TASK GOAL.
In the entries below, find the line containing "Lemma nxt_set_ne h" and the line containing "Lemma seg_app h". Copy those two lines and everything between them exactly, and only that.

TASK DATA Block Start

(** Layout on a 32-bit target: a region node is three words and a byte,
    padded to 16; the struct is 4 * 16 + 4 + 4 + 4 + 2 (+2) + 4 = 84 bytes;
    the packed header is seven 32-bit fields. *)
Definition sizeof_rbpf_mem_region : Z := 16.
Definition sizeof_rbpf_application : Z := 84.
Definition sizeof_rbpf_header : Z := 28.

Definition stack_region (a : rbpf_application) : Z := self a.
Definition rodata_region (a : rbpf_application) : Z := self a + 16.
Definition data_region (a : rbpf_application) : Z := self a + 32.
Definition arg_region (a : rbpf_application) : Z := self a + 48.

Definition set_flags (f : Z) (a : rbpf_application) : rbpf_application :=
  {| self := self a; application := application a; application_len := application_len a;
     stack := stack a; flags := f; branches_remaining := branches_remaining a |}.

Definition set_branches (b : Z) (a : rbpf_application) : rbpf_application :=
  {| self := self a; application := application a; application_len := application_len a;
     stack := stack a; flags := flags a; branches_remaining := b |}.

Definition with_app (a : rbpf_application) (m : machine) : machine :=
  {| app := a; regions := regions m; mem := mem m |}.
Definition with_regions (r : gmap Z rbpf_mem_region) (m : machine) : machine :=
  {| app := app m; regions := r; mem := mem m |}.
Definition with_mem (b : memory) (m : machine) : machine :=
  {| app := app m; regions := regions m; mem := b |}.

(** A system call receives the application and the registers and returns the
    value of register 0. *)
Definition rbpf_call_t : Type := machine -> list Z -> Z * machine * list Z.

(** RBPF_EXTERNAL_CALLS is not defined in this build: no call exists. *)
Definition rbpf_get_external_call (num : Z) : option rbpf_call_t := None.

(** ** The bytes of the host objects *)

Definition overlap (a n b k : Z) : bool := (a <? b + k) && (b <? a + n).

(** The [n] bytes at [a] meet the application struct or a region node. *)
Definition touches (m : machine) (a n : Z) : bool :=
  overlap a n (self (app m)) sizeof_rbpf_application ||
  existsb (fun p => overlap a n p sizeof_rbpf_mem_region) (map_to_list (regions m)).*1.

Definition object_byte (m : machine) (b : Z) : Prop :=
  self (app m) <= b < self (app m) + sizeof_rbpf_application \/
  exists p, is_Some (regions m !! p) /\ p <= b < p + sizeof_rbpf_mem_region.

Lemma overlap_true a n b k :
  0 < n -> 0 < k -> overlap a n b k = true -> exists x, a <= x < a + n /\ b <= x < b + k.
Proof.
  unfold overlap. rewrite andb_true_iff, !Z.ltb_lt. intros. exists (Z.max a b). lia.
Qed.

(** The decision agrees with the set of bytes of the objects. *)
Lemma touches_spec m a n :
  0 < n -> touches m a n = true <-> exists b, a <= b < a + n /\ object_byte m b.
Proof.
  intros Hn. unfold touches, object_byte. rewrite orb_true_iff, existsb_exists. split.
  - intros [H|(p & Hp & H)]; apply overlap_true in H as (x & Hx & Hin); try done;
      exists x; (split; [done|]); [by left|right].
    exists p. split; [|done]. apply list_elem_of_In, list_elem_of_fmap in Hp as ([q r] & -> & Hq).
    apply elem_of_map_to_list in Hq. by exists r.
  - intros (x & Hx & [Hin|(p & [r Hr] & Hin)]); [left|right; exists p; split].
    + unfold overlap. rewrite andb_true_iff, !Z.ltb_lt. lia.
    + apply list_elem_of_In, list_elem_of_fmap. exists (p, r).
      split; [done|]. by apply elem_of_map_to_list.
    + unfold overlap. rewrite andb_true_iff, !Z.ltb_lt. lia.
Qed.

Lemma touches_false m a n :
  0 < n -> (forall b, a <= b < a + n -> ~ object_byte m b) -> touches m a n = false.
Proof.
  intros Hn H. apply not_true_is_false. rewrite touches_spec by done.
  intros (b & Hb & Ho). by apply (H b).
Qed.

(** ** Header accessors *)

Definition hdr_data_len (m : machine) : Z := rd32 (mem m) (u32 (application (app m) + 12)).
Definition hdr_rodata_len (m : machine) : Z := rd32 (mem m) (u32 (application (app m) + 16)).
Definition hdr_text_len (m : machine) : Z := rd32 (mem m) (u32 (application (app m) + 20)).

Definition rbpf_application_rodata (m : machine) : Z :=
  u32 (application (app m) + sizeof_rbpf_application + hdr_data_len m).
Definition rbpf_application_rodata_len (m : machine) : Z := hdr_rodata_len m.
Definition rbpf_application_data (m : machine) : Z :=
  u32 (application (app m) + sizeof_rbpf_application).
Definition rbpf_application_data_len (m : machine) : Z := hdr_data_len m.
Definition rbpf_application_text (m : machine) : Z :=
  u32 (application (app m) + sizeof_rbpf_header + hdr_data_len m + hdr_rodata_len m).
Definition rbpf_application_text_len (m : machine) : Z := hdr_text_len m.
Definition clist_foreach (fuel : nat) (h : links) (list : Z) (func : Z -> bool) : option Z :=
  let node := nxt h list in
  if negb (node =? 0) then foreach_loop fuel h list func node else Some 0.

Fixpoint count_loop (fuel : nat) (h : links) (list node cnt : Z) : option Z :=
  match fuel with
  | O => None
  | S fuel =>
      let node := nxt h node in
      let cnt := cnt + 1 in
      if negb (node =? nxt h list) then count_loop fuel h list node cnt else Some cnt
  end.

Definition clist_count (fuel : nat) (h : links) (list : Z) : option Z :=
  let node := nxt h list in
  if negb (node =? 0) then count_loop fuel h list node 0 else Some 0.

Definition clist_exactly_one (h : links) (list : Z) : bool :=
  negb (clist_is_empty h list) && (nxt h list =? nxt h (nxt h list)).
Definition clist_more_than_one (h : links) (list : Z) : bool :=
  negb (clist_is_empty h list) && negb (nxt h list =? nxt h (nxt h list)).

(** ** Segments *)

(** [seg h a l b]: following [next] from [a] visits [l] and then reaches [b]. *)
Fixpoint seg (h : links) (a : Z) (l : list Z) (b : Z) : Prop :=
  match l with
  | [] => nxt h a = b
  | x :: l => nxt h a = x /\ seg h x l b
  end.

Lemma nxt_set_eq h a v : nxt (set_nxt h a v) a = v.
Proof. unfold nxt, set_nxt. by rewrite lookup_insert_eq. Qed.
Lemma nxt_set_ne h a b v : a <> b -> nxt (set_nxt h a v) b = nxt h b.
Proof. intros. unfold nxt, set_nxt. by rewrite lookup_insert_ne. Qed.

Create HintDb links.
#[export] Hint Rewrite nxt_set_eq : links.
#[export] Hint Rewrite nxt_set_ne using congruence : links.

Lemma seg_snoc h a l b c : seg h a (l ++ [b]) c <-> seg h a l b /\ nxt h b = c.
Proof. revert a. induction l as [|x l IH]; intros a; cbn; [done|]. rewrite IH. tauto. Qed.

Lemma seg_app h a l x r b : seg h a (l ++ x :: r) b <-> seg h a l x /\ seg h x r b.
Proof. revert a. induction l as [|y l IH]; intros a; cbn; [done|]. rewrite IH. tauto. Qed.

(** A segment from another start that has the same successor. *)
Lemma seg_move h h' a a' l b :
  seg h a l b -> nxt h' a' = nxt h a -> (forall x, x ∈ l -> nxt h' x = nxt h x) -> seg h' a' l b.
Proof.
  revert a a'. induction l as [|x l IH]; intros a a' Hs Ha Hl; cbn in *.
  - congruence.
  - destruct Hs as [Hx Hs]. split; [congruence|]. eapply IH; [exact Hs| |].
    + apply Hl, elem_of_cons. by left.
    + intros y Hy. apply Hl, elem_of_cons. by right.
Qed.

TASK DATA Block End

WORKED SOLUTION.
Lemma nxt_set_ne h a b v : a <> b -> nxt (set_nxt h a v) b = nxt h b.
Proof. intros. unfold nxt, set_nxt. by rewrite lookup_insert_ne. Qed.

Create HintDb links.
#[export] Hint Rewrite nxt_set_eq : links.
#[export] Hint Rewrite nxt_set_ne using congruence : links.

Lemma seg_snoc h a l b c : seg h a (l ++ [b]) c <-> seg h a l b /\ nxt h b = c.
Proof. revert a. induction l as [|x l IH]; intros a; cbn; [done|]. rewrite IH. tauto. Qed.

Lemma seg_app h a l x r b : seg h a (l ++ x :: r) b <-> seg h a l x /\ seg h x r b.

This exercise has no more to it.